(** C10: with round robin the uploads go to the active servers in the order of
    their ids, each of them once in a round.  From an index in range a round
    of as many requests as there are active servers starts with the server
    in turn, goes on with the first one behind the last, and ends with the
    index where it was.  From an index out of range, which is left when
    servers stopped being active, one extra request goes to the first server,
    and the rounds start with it again. *)
Theorem writable_storage_round_robin env cfg s :
  reachable env s → store_server cfg = FDFS_STORE_SERVER_ROUND_ROBIN → active_count (grp s) ≠ 0%nat →
  ∃ l ids, entries (active_servers (grp s)) (active_count (grp s)) = Some l ∧
    mapM (id_of (details s)) l = Some ids ∧ StronglySorted (λ a b, strcmp a b < 0) ids ∧ NoDup l ∧
    (∀ id, id ∈ ids ↔ server_states s !! id = Some FDFS_STORAGE_STATUS_ACTIVE) ∧
    let c := current_write_server (grp s) in
    let n := active_count (grp s) in
    if decide (c < n)%nat then
      writable_storages cfg n s = Some (Some <$> (drop c l ++ take c l), s)
    else
      writable_storages cfg (S n) s =
        Some (head l :: (Some <$> l), s <| grp ::= λ g, g <| current_write_server := 0%nat |> |>).
Proof.
  intros [v Hok]%reachable_ok Hrr Hne. destruct (group_serves_active v s Hok) as (l & ids & Hl & Hids & Hs & Hin).
  exists l, ids. destruct (ok_active _ _ _ Hok) as [rest Ha]. assert (Hc := ok_active_count _ _ _ Hok).
  assert (l = v_active v) as -> by (rewrite Ha, Hc, entries_spec in Hl; congruence).
  do 3 (split; [done|]). split.
  { assert (Hnd := ok_nodup _ _ _ Hok). apply NoDup_app in Hnd as (Hnd & _). apply (mapM_sorted_nodup _ _ ids Hids Hs). }
  split; [done|]. destruct s as [g ds gl]. cbn in *. rewrite Hc. set (l := v_active v) in *.
  assert (Hg : g = g <| current_write_server := current_write_server g |>) by by destruct g.
  destruct (decide _) as [Hlt|Hge].
  - rewrite Hg at 1. rewrite (writable_storages_round cfg g ds gl l rest) by done. by rewrite <- Hg.
  - cbn [writable_storages]. destruct l as [|p l'] eqn:El; [by rewrite Hc in Hne|]. rewrite <- El in *.
    rewrite Hg at 1.
    rewrite (bind_run _ _ _ _ _ (writable_step_past cfg g ds gl l rest (current_write_server g) p Hrr Ha Hc ltac:(lia) ltac:(by rewrite El))).
    rewrite (bind_run _ _ _ _ _ (writable_storages_round cfg g ds gl l rest 0 Hrr Ha Hc ltac:(rewrite El; cbn; lia))).
    cbn [drop take]. by rewrite app_nil_r, El.
Qed.

Lemma writable_storage_round_robin_witness :
  ∃ l ids, entries (active_servers (grp sample_both)) 2 = Some l ∧
    mapM (id_of (details sample_both)) l = Some ids ∧ StronglySorted (λ a b, strcmp a b < 0) ids ∧ NoDup l ∧
    (∀ id, id ∈ ids ↔ server_states sample_both !! id = Some FDFS_STORAGE_STATUS_ACTIVE) ∧
    let c := current_write_server (grp sample_both) in
    if decide (c < 2)%nat then
      writable_storages (sample_config FDFS_STORE_SERVER_ROUND_ROBIN) 2 sample_both =
        Some (Some <$> (drop c l ++ take c l), sample_both)
    else
      writable_storages (sample_config FDFS_STORE_SERVER_ROUND_ROBIN) 3 sample_both =
        Some (head l :: (Some <$> l), sample_both <| grp ::= λ g, g <| current_write_server := 0%nat |> |>).
Proof.
  apply (writable_storage_round_robin sample_env (sample_config FDFS_STORE_SERVER_ROUND_ROBIN) sample_both);
    [apply sample_both_reachable|reflexivity|done].
Defined.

· · · · ·

## DIRECTIONS:
The lines to copy are those in the records above containing the word "apply".

## OUTPUT OF THE TASK:
  { assert (Hnd := ok_nodup _ _ _ Hok). apply NoDup_app in Hnd as (Hnd & _). apply (mapM_sorted_nodup _ _ ids Hids Hs). }
  apply (writable_storage_round_robin sample_env (sample_config FDFS_STORE_SERVER_ROUND_ROBIN) sample_both);
    [apply sample_both_reachable|reflexivity|done].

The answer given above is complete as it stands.